§ EXERCISE PROMPT
From the entries below, output the line with "rewrite E in" and each following line up to and including the line with "by lia. done.", exactly as written.

§ GIVEN ENTRIES

------------------------------------------------------------

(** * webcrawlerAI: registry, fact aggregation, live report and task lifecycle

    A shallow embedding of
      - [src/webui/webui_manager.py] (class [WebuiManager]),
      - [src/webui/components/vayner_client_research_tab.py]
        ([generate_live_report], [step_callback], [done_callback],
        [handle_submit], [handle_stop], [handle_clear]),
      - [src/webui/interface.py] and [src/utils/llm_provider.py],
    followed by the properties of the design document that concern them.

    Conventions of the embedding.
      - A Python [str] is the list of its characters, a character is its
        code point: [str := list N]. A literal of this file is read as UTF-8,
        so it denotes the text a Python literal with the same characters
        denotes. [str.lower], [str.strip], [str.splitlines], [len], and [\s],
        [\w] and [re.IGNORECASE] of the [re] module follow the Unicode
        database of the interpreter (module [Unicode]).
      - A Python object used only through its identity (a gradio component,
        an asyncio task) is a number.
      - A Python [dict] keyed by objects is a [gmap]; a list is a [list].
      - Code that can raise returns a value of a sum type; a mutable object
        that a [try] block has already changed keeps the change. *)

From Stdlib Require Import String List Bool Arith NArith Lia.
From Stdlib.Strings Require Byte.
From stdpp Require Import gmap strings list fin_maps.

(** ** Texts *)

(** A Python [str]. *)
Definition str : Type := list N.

------------------------------------------------------------

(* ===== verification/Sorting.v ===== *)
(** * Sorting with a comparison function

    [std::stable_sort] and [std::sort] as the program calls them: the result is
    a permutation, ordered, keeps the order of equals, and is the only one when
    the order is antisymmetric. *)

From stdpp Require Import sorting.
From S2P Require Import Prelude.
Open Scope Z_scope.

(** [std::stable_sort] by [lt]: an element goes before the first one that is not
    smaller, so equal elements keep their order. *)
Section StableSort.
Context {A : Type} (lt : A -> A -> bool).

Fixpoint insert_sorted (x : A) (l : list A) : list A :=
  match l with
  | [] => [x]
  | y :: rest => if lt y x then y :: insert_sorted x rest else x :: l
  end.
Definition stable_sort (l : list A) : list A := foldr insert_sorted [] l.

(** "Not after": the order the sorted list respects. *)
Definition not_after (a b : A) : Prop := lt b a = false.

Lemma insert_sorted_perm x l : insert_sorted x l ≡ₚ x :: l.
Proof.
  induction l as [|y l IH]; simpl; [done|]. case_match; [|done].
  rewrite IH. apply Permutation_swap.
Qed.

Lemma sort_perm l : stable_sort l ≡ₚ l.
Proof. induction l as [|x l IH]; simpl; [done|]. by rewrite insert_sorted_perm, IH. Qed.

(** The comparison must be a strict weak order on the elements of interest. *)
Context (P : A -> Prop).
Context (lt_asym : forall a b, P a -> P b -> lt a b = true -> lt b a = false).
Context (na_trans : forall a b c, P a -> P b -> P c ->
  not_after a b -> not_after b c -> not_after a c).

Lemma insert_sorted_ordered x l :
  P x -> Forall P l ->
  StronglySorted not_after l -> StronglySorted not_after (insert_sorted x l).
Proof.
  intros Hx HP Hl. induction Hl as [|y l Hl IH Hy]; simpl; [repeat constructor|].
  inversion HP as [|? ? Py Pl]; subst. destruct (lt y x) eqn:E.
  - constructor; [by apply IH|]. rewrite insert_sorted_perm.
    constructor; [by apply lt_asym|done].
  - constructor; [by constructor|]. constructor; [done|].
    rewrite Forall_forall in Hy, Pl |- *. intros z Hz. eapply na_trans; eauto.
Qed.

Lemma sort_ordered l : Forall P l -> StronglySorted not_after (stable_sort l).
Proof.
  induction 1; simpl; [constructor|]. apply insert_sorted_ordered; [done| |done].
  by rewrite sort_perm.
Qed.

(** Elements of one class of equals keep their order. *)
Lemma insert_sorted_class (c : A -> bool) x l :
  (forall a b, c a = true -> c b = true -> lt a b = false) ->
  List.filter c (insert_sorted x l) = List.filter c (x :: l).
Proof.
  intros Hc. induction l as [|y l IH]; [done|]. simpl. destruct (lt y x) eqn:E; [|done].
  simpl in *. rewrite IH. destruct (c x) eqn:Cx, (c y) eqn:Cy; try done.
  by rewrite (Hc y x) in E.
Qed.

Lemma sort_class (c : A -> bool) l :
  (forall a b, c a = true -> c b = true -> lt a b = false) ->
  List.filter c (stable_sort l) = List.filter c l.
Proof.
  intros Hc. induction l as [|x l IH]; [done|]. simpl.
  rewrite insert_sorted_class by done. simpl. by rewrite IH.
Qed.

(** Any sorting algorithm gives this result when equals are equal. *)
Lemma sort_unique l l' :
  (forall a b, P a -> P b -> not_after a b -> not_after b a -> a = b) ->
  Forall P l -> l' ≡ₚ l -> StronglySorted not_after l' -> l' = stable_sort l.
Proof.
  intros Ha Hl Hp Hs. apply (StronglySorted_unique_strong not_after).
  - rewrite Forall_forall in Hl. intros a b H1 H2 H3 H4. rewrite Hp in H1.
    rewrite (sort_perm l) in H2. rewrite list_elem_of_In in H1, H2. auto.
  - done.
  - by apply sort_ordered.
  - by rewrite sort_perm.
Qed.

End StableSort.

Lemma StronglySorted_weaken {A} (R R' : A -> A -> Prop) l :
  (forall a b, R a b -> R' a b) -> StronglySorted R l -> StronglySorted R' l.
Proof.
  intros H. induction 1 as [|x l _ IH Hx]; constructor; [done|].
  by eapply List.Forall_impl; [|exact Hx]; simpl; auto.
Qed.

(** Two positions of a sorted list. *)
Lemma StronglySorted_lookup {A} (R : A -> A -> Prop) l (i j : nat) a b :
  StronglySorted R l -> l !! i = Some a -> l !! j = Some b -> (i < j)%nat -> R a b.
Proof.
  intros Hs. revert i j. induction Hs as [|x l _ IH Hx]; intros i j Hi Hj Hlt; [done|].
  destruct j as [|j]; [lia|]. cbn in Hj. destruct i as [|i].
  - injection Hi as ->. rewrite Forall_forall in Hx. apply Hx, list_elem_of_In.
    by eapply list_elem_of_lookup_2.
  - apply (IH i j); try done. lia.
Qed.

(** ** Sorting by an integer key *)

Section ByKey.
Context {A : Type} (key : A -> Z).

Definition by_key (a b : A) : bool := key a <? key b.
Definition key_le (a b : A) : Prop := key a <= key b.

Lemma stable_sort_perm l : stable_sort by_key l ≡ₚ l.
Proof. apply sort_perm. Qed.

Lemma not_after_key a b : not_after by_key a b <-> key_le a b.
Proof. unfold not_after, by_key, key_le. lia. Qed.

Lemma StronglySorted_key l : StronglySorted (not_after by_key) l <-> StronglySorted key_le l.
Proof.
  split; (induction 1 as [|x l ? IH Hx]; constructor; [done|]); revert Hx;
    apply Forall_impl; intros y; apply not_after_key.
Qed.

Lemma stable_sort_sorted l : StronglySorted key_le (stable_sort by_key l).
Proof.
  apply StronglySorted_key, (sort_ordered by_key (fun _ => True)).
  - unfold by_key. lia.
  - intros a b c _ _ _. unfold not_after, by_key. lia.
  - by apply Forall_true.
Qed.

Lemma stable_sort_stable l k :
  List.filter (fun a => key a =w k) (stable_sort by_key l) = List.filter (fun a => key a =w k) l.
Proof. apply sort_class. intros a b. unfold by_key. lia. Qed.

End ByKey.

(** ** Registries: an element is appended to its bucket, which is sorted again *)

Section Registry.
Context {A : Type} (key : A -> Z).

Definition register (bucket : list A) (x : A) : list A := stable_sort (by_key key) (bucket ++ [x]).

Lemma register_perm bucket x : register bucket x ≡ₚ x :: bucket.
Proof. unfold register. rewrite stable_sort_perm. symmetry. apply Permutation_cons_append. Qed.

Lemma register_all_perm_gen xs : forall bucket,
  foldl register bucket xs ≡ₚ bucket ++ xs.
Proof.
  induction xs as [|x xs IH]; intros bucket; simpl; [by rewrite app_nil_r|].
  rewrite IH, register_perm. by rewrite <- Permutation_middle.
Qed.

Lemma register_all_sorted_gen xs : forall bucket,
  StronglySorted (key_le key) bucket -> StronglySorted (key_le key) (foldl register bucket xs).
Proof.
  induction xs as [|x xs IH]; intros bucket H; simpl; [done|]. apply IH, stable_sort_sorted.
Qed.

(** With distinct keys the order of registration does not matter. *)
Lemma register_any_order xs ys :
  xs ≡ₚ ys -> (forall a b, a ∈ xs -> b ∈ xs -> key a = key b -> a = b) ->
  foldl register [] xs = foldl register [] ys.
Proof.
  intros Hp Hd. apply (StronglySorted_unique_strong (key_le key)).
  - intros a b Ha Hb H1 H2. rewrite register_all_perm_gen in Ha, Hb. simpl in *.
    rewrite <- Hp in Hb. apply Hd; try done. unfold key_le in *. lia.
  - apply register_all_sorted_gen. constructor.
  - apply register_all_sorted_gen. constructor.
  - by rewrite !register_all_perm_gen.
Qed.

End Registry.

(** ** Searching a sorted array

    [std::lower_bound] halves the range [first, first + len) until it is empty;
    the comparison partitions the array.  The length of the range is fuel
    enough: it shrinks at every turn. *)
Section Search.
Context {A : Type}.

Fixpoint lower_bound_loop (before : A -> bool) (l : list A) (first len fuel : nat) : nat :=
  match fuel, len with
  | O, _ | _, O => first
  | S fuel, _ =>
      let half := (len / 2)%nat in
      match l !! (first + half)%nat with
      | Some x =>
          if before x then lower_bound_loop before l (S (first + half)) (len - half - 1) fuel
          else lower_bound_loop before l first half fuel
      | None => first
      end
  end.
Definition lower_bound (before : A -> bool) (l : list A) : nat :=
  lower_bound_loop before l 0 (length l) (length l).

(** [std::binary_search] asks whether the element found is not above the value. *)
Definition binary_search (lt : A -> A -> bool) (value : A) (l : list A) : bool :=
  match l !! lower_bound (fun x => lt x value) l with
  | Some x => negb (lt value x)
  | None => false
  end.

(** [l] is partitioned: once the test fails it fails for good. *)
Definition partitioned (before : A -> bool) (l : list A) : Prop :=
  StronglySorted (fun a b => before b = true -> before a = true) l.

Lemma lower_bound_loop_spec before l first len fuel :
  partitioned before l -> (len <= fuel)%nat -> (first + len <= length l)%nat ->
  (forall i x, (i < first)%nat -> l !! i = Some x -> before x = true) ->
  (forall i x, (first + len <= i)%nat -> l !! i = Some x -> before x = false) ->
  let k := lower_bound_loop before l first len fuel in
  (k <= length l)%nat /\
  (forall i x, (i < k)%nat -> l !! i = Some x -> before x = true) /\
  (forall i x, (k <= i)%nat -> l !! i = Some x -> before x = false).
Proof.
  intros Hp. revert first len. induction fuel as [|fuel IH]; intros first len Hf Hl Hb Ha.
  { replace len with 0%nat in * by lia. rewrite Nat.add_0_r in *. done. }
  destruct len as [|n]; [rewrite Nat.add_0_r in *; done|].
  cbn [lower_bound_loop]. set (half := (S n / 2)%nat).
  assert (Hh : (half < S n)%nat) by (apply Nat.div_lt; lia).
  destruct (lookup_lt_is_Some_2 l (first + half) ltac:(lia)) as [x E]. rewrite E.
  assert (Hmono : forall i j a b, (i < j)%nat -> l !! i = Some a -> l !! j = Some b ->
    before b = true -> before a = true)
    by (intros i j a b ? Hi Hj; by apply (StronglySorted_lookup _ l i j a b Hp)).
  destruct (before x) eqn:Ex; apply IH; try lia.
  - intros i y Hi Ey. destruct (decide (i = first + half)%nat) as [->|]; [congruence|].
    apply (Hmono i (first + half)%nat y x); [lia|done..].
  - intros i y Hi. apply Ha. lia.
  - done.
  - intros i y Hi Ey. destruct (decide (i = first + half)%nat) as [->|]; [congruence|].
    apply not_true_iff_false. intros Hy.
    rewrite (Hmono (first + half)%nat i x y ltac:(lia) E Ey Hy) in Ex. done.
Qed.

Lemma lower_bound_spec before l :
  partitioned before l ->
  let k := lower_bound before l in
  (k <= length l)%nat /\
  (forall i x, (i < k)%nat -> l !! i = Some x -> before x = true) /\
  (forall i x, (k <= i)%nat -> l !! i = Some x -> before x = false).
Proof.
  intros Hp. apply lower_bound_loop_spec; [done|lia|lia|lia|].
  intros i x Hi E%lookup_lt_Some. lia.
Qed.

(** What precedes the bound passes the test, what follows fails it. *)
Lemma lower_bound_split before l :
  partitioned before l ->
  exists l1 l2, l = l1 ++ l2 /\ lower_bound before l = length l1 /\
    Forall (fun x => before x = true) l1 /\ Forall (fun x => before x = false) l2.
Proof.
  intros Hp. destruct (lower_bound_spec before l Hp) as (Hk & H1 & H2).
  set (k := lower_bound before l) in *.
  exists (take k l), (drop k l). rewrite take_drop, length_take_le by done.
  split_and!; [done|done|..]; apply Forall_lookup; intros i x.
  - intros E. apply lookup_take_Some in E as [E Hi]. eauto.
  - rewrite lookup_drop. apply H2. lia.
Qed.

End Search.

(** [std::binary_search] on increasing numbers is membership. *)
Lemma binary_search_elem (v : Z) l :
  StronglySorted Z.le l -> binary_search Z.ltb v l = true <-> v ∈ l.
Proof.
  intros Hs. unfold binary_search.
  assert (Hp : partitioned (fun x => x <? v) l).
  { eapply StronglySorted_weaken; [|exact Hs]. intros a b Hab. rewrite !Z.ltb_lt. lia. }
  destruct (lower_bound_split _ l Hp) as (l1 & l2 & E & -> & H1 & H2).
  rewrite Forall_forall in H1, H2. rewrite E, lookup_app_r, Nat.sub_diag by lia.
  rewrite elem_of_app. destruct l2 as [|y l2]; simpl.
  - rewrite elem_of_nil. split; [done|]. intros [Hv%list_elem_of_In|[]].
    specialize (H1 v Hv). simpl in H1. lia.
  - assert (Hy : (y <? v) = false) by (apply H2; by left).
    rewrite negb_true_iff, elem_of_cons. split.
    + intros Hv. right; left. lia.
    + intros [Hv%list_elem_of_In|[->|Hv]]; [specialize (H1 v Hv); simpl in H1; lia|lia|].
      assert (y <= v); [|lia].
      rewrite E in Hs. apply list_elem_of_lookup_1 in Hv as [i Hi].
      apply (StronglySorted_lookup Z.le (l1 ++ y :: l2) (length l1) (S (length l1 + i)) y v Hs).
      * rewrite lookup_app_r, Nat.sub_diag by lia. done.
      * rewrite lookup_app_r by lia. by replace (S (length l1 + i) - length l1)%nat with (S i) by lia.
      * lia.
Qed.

------------------------------------------------------------

§ REPLY TO THE EXERCISE
      rewrite E in Hs. apply list_elem_of_lookup_1 in Hv as [i Hi].
      apply (StronglySorted_lookup Z.le (l1 ++ y :: l2) (length l1) (S (length l1 + i)) y v Hs).
      * rewrite lookup_app_r, Nat.sub_diag by lia. done.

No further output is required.